RECORDS SUPPLIED =
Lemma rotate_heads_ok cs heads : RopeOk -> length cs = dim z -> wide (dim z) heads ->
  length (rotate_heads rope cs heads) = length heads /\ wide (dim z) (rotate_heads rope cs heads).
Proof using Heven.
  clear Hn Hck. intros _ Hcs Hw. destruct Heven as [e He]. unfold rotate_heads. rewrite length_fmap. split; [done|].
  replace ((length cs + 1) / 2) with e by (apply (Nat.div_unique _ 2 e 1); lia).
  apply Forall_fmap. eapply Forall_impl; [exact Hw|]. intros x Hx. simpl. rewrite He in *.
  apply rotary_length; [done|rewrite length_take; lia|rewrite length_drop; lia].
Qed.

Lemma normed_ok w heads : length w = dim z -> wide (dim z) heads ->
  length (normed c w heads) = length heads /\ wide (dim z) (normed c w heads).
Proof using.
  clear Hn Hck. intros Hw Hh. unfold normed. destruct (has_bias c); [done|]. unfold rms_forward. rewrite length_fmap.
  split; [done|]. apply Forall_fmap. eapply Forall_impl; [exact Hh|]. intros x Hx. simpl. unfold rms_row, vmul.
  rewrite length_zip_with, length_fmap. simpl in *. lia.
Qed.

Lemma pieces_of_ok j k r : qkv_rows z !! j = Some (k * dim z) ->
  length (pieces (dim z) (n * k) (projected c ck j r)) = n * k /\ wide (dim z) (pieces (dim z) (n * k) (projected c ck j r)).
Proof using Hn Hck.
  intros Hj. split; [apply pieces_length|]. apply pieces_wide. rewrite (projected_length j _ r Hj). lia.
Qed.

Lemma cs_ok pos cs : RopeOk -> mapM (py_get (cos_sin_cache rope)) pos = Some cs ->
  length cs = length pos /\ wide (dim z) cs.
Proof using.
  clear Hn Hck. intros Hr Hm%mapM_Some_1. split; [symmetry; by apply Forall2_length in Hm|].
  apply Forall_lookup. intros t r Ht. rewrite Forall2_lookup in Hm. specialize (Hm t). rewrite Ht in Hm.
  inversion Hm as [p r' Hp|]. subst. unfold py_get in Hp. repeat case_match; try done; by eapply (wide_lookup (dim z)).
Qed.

* * *

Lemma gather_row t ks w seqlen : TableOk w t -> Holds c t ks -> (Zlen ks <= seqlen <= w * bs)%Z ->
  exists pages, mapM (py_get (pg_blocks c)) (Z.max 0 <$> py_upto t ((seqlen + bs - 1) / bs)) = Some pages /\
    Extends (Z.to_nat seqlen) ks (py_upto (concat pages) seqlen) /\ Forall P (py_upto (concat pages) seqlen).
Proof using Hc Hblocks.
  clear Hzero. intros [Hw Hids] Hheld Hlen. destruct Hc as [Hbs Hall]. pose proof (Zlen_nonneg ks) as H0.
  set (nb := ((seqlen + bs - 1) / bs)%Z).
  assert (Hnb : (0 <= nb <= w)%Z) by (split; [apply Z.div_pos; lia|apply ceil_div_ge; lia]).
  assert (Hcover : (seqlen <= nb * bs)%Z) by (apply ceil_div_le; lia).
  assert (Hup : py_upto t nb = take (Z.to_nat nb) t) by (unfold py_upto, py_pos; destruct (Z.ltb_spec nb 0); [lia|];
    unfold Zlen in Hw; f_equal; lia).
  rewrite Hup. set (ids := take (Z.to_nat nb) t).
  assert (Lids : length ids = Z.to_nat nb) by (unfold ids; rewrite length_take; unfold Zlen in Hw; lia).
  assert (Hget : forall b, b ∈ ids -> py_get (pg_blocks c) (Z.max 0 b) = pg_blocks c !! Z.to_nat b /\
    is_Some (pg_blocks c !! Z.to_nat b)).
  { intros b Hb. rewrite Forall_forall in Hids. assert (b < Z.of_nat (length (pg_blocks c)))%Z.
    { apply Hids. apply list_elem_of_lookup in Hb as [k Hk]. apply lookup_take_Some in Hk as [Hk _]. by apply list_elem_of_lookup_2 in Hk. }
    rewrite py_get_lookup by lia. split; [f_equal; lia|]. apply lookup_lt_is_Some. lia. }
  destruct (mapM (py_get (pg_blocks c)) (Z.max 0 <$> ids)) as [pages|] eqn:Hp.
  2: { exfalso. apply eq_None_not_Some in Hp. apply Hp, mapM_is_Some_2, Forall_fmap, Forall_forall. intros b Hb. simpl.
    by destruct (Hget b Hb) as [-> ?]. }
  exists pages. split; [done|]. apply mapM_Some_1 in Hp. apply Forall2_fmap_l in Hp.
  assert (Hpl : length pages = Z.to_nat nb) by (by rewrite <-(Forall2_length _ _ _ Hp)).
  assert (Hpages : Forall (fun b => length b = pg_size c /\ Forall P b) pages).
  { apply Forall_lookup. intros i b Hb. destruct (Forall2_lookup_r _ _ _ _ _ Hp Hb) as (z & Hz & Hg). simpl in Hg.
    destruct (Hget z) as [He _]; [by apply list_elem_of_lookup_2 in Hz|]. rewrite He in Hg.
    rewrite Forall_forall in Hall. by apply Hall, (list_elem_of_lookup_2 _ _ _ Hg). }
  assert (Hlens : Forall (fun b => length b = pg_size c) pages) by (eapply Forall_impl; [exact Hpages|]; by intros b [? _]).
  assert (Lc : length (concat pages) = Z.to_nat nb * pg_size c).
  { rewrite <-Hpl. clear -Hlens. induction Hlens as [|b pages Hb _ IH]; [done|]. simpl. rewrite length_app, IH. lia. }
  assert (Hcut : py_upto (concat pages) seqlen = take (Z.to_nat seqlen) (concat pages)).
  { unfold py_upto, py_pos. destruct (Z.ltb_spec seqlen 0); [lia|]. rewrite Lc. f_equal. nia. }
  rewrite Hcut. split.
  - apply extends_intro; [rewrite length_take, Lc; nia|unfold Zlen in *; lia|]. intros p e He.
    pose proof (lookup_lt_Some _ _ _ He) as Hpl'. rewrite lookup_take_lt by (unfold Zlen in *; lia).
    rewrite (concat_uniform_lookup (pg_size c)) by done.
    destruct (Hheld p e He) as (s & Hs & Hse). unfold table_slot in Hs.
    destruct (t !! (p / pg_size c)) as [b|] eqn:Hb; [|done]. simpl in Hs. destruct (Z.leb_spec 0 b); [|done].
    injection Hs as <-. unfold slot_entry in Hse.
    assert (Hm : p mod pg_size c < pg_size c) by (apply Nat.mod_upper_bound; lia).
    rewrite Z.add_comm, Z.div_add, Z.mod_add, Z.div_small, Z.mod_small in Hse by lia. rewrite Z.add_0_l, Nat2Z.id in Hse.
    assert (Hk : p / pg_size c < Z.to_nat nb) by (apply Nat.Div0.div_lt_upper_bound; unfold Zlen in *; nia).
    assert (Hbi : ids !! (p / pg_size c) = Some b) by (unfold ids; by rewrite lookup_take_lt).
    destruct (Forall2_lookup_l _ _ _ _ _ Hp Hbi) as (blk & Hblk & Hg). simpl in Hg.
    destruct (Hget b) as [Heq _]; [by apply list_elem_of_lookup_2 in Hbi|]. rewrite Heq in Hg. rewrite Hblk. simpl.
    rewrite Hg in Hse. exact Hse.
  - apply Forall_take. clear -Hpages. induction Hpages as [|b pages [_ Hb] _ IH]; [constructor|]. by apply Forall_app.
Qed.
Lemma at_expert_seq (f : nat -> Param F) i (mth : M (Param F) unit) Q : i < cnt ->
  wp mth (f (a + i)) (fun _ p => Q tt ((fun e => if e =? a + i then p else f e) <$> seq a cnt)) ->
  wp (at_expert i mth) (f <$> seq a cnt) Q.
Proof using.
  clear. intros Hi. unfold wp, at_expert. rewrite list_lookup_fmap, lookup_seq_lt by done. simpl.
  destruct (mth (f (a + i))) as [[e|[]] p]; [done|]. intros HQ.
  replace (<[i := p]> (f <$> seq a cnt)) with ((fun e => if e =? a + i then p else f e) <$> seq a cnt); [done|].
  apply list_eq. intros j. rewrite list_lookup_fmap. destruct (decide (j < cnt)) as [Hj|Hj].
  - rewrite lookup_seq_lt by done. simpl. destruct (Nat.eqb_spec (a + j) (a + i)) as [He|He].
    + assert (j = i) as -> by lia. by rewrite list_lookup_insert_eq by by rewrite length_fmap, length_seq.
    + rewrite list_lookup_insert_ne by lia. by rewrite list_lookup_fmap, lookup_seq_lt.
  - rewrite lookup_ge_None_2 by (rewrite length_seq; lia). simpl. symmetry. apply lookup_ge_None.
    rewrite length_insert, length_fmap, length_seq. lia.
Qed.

REQUIRED WORK =
Scan the material above for the string "Hblk" and report each line where you find it.

RESPONSE BELOW =
    destruct (Forall2_lookup_l _ _ _ _ _ Hp Hbi) as (blk & Hblk & Hg). simpl in Hg.
    destruct (Hget b) as [Heq _]; [by apply list_elem_of_lookup_2 in Hbi|]. rewrite Heq in Hg. rewrite Hblk. simpl.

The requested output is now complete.